We had sat down at about 9:30. At 11:30 I began to wilt, and I recalled that Castro, who was clearly gaining strength with every passing moment, enjoyed staying up all night because he slept during most of the day. I was hardly alone in my deepening exhaustion; clearly his retinue, having no doubt heard his stories and remarks numerous times before, were cranking up their eyelids. Now it was 12:30, and then inevitably it got to be 1:30, and Castro was filling with the energy of his special vitamin pills, perhaps (a bag of which he later gave to each of us). I saw that García Márquez was, as far as one could tell, in a deep doze sitting upright in his chair. Castro was now in full flight, borne aloft by a kind of manic enthusiasm for sheer performance itself. Be it some perfectly well-known scientific discovery or somebody's intelligent perception of whatever sort, he spoke of it as though personally exposing it for the first time. But charmingly, not without ironical self-deprecation and some wit. He was remorselessly on, obviously anxious to occupy as vast a space around him as he possibly could. And how, I realized, could it be any different, when he had been the chief of state for close to half a century, longer by far than any king or president in modern times, except perhaps Emperor Francis Joseph of Austria. And what effect had his endless rule had on Cubans, most of whom had not even been born when he came to power? Indeed, I had asked at our meeting with the writers how the country was going to move from Castro to whoever or whatever was to follow him, and the uneasiness in the audience was palpable and no one would venture a reply. As we were leaving that meeting one man came up to me and said, "The only solution is biological."
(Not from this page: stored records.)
(** ** C1: the row window of the batch statement *)



(** The three branches are all taken: a text without WITH, a WITH clause
    that is hoisted, and a WITH clause that cannot be split. *)
Example batch_branches :
  create_batch_query None Sample.full_load 2 0 ["a"]
  = Ok (Str.nl +:+ indent 16 +:+ "SELECT [a] FROM (" +:+ Str.nl
        +:+ indent 20 +:+ "SELECT *, ROW_NUMBER() OVER (ORDER BY a ASC) as rn " +:+ Str.nl
        +:+ indent 20 +:+ "FROM (SELECT a FROM T WHERE a > 1) as subquery" +:+ Str.nl
        +:+ indent 16 +:+ ") as numbered " +:+ Str.nl
        +:+ indent 16 +:+ "WHERE rn > 0 AND rn <= 2" +:+ Str.nl +:+ indent 16)
  /\ _create_with_batch_query "WITH X AS (SELECT a FROM T) SELECT * FROM X"
       "mysql" "`a`" "a" 4 2
     = Ok (Str.nl +:+ indent 12 +:+ "WITH X AS (SELECT a FROM T)" +:+ Str.nl
           +:+ indent 12 +:+ "SELECT `a` FROM (" +:+ Str.nl
           +:+ indent 16 +:+ "SELECT *, ROW_NUMBER() OVER (ORDER BY a ASC) as rn " +:+ Str.nl
           +:+ indent 16 +:+ "FROM (SELECT * FROM X) as subquery" +:+ Str.nl
           +:+ indent 12 +:+ ") as numbered " +:+ Str.nl
           +:+ indent 12 +:+ "WHERE rn > 4 AND rn <= 6" +:+ Str.nl +:+ indent 12)
  /\ _create_with_batch_query "WITH X AS (SELECT a FROM T" "mssql" "[a]" "a" 0 2
     = Ok (Str.nl +:+ indent 12
           +:+ "SELECT [a] FROM (WITH X AS (SELECT a, ROW_NUMBER() OVER (ORDER BY a ASC) as rn FROM T) as numbered "
           +:+ Str.nl
           +:+ indent 12 +:+ "WHERE rn > 0 AND rn <= 2" +:+ Str.nl +:+ indent 12).
Proof. vm_compute. repeat split. Qed.

(** ** C2: CTEs separated by commas *)

(** Claim C2, at the input WITH X AS (SELECT 1), Y AS (SELECT 2) SELECT *
    FROM Y with its two top-level CTEs: the analysis finds one WITH keyword,
    takes the single-CTE path, and returns one name with [is_complex] off,
    where the claim asks for two names and [is_complex] on. *)
Theorem comma_separated_ctes_seen_as_one :
  _analyze_with_structure Sample.two_ctes
  = {| has_with := true; cte_count := 1; cte_names := ["X"];
       main_query := "SELECT * FROM Y"; is_complex := false |}.
Proof. vm_compute. reflexivity. Qed.

(** Two WITH keywords are what the analysis counts as two CTEs. *)
Example two_with_keywords :
  _analyze_with_structure "WITH X AS (a) WITH Y AS (b) SELECT 1"
  = {| has_with := true; cte_count := 2; cte_names := ["X"; "Y"];
       main_query := "SELECT 1"; is_complex := true |}.
Proof. vm_compute. reflexivity. Qed.

(** ** C3: a text without WITH is wrapped as it is *)

(** Claim C3.  When the analysis finds no WITH clause, the count statement
    ([get_record_count], [_create_with_count_query]), the header probe
    ([get_headers], [_create_with_header_query]) and the batch statement
    ([create_batch_query], [_create_with_batch_query]) are all produced and
    each contains the original text, unchanged, between parentheses. *)
Theorem no_with_wraps_original (cfg : option AppConfig) (qc : QueryConfig) :
  has_with (_analyze_with_structure (sql qc)) = false ->
  let wrapped := "(" +:+ sql qc +:+ ")" in
  let dt := _get_database_type cfg (database_name qc) in
  (exists s, count_sql_of cfg qc = Ok s /\ Str.occurs wrapped s)
  /\ (exists s, _create_with_count_query (sql qc) dt = Ok s /\ Str.occurs wrapped s)
  /\ (exists s, header_sql_of cfg qc = Ok s /\ Str.occurs wrapped s)
  /\ (forall limit_clause,
        exists s, _create_with_header_query (sql qc) dt limit_clause = Ok s
                  /\ Str.occurs wrapped s)
  /\ (forall batch_size offset headers,
        exists s, create_batch_query cfg qc batch_size offset headers = Ok s
                  /\ Str.occurs wrapped s)
  /\ (forall cols oc offset batch_size,
        exists s, _create_with_batch_query (sql qc) dt cols oc offset batch_size = Ok s
                  /\ Str.occurs wrapped s).
Proof.
  intros H wrapped dt. subst wrapped.
  unfold count_sql_of, _create_with_count_query, header_sql_of, _create_with_header_query,
    create_batch_query, _create_with_batch_query, _adjust_parameter_placeholder.
  rewrite H. cbn [negb]. fold dt.
  assert (Hcount : Str.occurs ("(" +:+ sql qc +:+ ")")
            ("SELECT COUNT(*) as record_count FROM (" +:+ sql qc +:+ ") as subquery")).
  { apply (ProjectionFacts.wrap_occurs "SELECT COUNT(*) as record_count FROM "
             (sql qc) " as subquery"). }
  assert (Hlast : forall lc, Str.occurs ("(" +:+ sql qc +:+ ")")
            ("SELECT * FROM (" +:+ sql qc +:+ ") as subquery " +:+ lc)).
  { intros lc.
    apply (ProjectionFacts.wrap_occurs "SELECT * FROM " (sql qc) (" as subquery " +:+ lc)). }
  assert (Hfirst : forall lc, Str.occurs ("(" +:+ sql qc +:+ ")")
            ("SELECT " +:+ lc +:+ " * FROM (" +:+ sql qc +:+ ") as subquery")).
  { intros lc. exists ("SELECT " +:+ lc +:+ " * FROM "), " as subquery".
    now rewrite !StrFacts.app_assoc. }
  split; [eauto|]. split; [eauto|].
  split; [destruct (is_mysql dt); eauto|].
  split; [intros lc; destruct (is_mysql dt); eauto|].
  split; intros; destruct (is_mysql dt); eexists; (split; [reflexivity|]);
    apply numbered_batch_body.
Qed.

Lemma no_with_wraps_original_witness :
  has_with (_analyze_with_structure (sql Sample.orders)) = false
  /\ (exists s, count_sql_of None Sample.orders = Ok s
                /\ Str.occurs ("(" +:+ sql Sample.orders +:+ ")") s)
  /\ (exists s, header_sql_of None Sample.orders = Ok s
                /\ Str.occurs ("(" +:+ sql Sample.orders +:+ ")") s)
  /\ (exists s, create_batch_query None Sample.orders 2 0 ["a"; "b"] = Ok s
                /\ Str.occurs ("(" +:+ sql Sample.orders +:+ ")") s).
Proof.
  assert (H : has_with (_analyze_with_structure (sql Sample.orders)) = false)
    by (vm_compute; reflexivity).
  split; [exact H|].
  destruct (no_with_wraps_original None Sample.orders H) as (Hc & _ & Hh & _ & Hb & _).
  split; [exact Hc|]. split; [exact Hh|]. exact (Hb 2%Z 0%Z ["a"; "b"]).
Defined.

(** ** C4: the fallback count *)

(** Claim C4.  [_get_record_count_with_fallback] returns a number whatever
    the database does.  When the probe statement is answered with a row and
    its cursor closes, every count attempt fails or yields no value, and the
    connection is released, the number is the sentinel 1; when the probe is
    answered with no row, it is 0. *)
Theorem fallback_count_never_raises (cfg : option AppConfig) (db : Database) (t : nat)
    (qc : QueryConfig) (lrt : string) :
  (exists n, _get_record_count_with_fallback cfg db t qc lrt = Ok n)
  /\ (forall c cur r,
        db t (database_name qc) = Ok c ->
        (forall text, header_sql_of cfg qc = Ok text ->
           execute c 0 text (bound_params qc lrt) = Ok cur) ->
        fetchone cur = Ok (Some r) -> close cur = Ok tt ->
        (forall text, counts_nothing (execute c 1 text (bound_params qc lrt))) ->
        (forall text, counts_nothing (execute c 3 text (bound_params qc lrt))) ->
        release c = Ok tt ->
        _get_record_count_with_fallback cfg db t qc lrt = Ok 1%Z)
  /\ (forall c cur,
        db t (database_name qc) = Ok c ->
        (forall text, header_sql_of cfg qc = Ok text ->
           execute c 0 text (bound_params qc lrt) = Ok cur) ->
        fetchone cur = Ok None ->
        _get_record_count_with_fallback cfg db t qc lrt = Ok 0%Z).
Proof.
  split; [apply FallbackFacts.fallback_total|]. split.
  - intros c cur r. apply FallbackFacts.fallback_sentinel.
  - intros c cur. apply FallbackFacts.fallback_no_rows.
Qed.

Lemma fallback_count_never_raises_witness :
  Sample.probe_only_db 0%nat (database_name Sample.orders) = Ok Sample.probe_only
  /\ fetchone Sample.one_row = Ok (Some [CInt 7])
  /\ release Sample.probe_only = Ok tt
  /\ _get_record_count_with_fallback None Sample.probe_only_db 0 Sample.orders
       "2024-01-01 00:00:00" = Ok 1%Z.
Proof.
  split; [reflexivity|]. split; [reflexivity|]. split; [reflexivity|].
  apply (proj1 (proj2 (fallback_count_never_raises None Sample.probe_only_db 0
                         Sample.orders "2024-01-01 00:00:00"))
           Sample.probe_only Sample.one_row [CInt 7]).
  - reflexivity.
  - intros text _. reflexivity.
  - reflexivity.
  - reflexivity.
  - intros text n. cbn. discriminate.
  - intros text n. cbn. discriminate.
  - reflexivity.
Defined.

(** ** C5: the date range *)




(** What the substitution writes: the quotes of the range keep the
    backslashes of the raw template. *)
Example appended_range_text :
  apply_systemdate_range (sql Sample.full_load) Sample.enabled_range None
    "2024-03-01 00:00:00"
  = "SELECT a FROM T WHERE a > 1 AND SystemDate BETWEEN \'2024-01-01 00:00:00\' AND \'2024-02-01 00:00:00\'".
Proof. vm_compute. reflexivity. Qed.

(** WHERE is looked for as a run of letters: inside a word it is taken for
    the keyword, and when nothing follows it the text stays as it was. *)
Example where_inside_a_word :
  apply_systemdate_range "SELECT somewhere FROM T" Sample.enabled_range None
    "2024-03-01 00:00:00"
  = "SELECT someWHERE FROM T AND SystemDate BETWEEN \'2024-01-01 00:00:00\' AND \'2024-02-01 00:00:00\'"
  /\ apply_systemdate_range "SELECT a FROM T WHERE" Sample.enabled_range None
       "2024-03-01 00:00:00"
     = "SELECT a FROM T WHERE".
Proof. vm_compute. split; reflexivity. Qed.

(** ** C6: errors inside the batch loop *)



(** ** C7: the watermark *)



(** An aware maximum at the end of the calendar cannot be moved to JST. *)
Example aware_maximum_out_of_range :
  update_run_time Sample.no_iso
    (Sample.history {| wall := max_wall; tzinfo := Some 0%Z |}) 0 Sample.a_moment
  = Raise (OtherError "OverflowError").
Proof. vm_compute. reflexivity. Qed.

(** ** C8: the outer projection *)

(** Claim C8, as stated, fails: a header list that names a column rn puts
    that column into the outer projection. *)
Lemma rn_header_is_projected :
  ~ (forall (dt : string) (headers : list string),
       ~ In (quote_column dt "rn") (quoted_columns dt headers))
  /\ create_batch_query None Sample.numbered_orders 2 0 ["id"; "rn"]
     = Ok (Str.nl +:+ indent 16 +:+ "SELECT [id], [rn] FROM (" +:+ Str.nl
           +:+ indent 20 +:+ "SELECT *, ROW_NUMBER() OVER (ORDER BY id ASC) as rn " +:+ Str.nl
           +:+ indent 20 +:+ "FROM (SELECT id, rn FROM Orders) as subquery" +:+ Str.nl
           +:+ indent 16 +:+ ") as numbered " +:+ Str.nl
           +:+ indent 16 +:+ "WHERE rn > 0 AND rn <= 2" +:+ Str.nl +:+ indent 16).
Proof.
  split.
  - intros H. apply (H "mssql" ["id"; "rn"]). right. left. reflexivity.
  - vm_compute. reflexivity.
Qed.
At around 2 in the morning I realized that this veritable human engine of sheer joy might well expect us to stay until dawn. Desperate for sleep, before I could really think it through, I raised my hand and said, "Please, Mr. President, forgive me, but when we arrived you will recall that you said I was eleven years, five months and fourteen days older than you." I paused, struck by his sudden brow-lifted look of surprise or even some small apprehension at the interruption. "It is now fifteen days."

He threw up his hands. "I have transgressed!" He laughed and stood up, ending the dinner. When our group departed we were applauded in the street by the grateful retinue.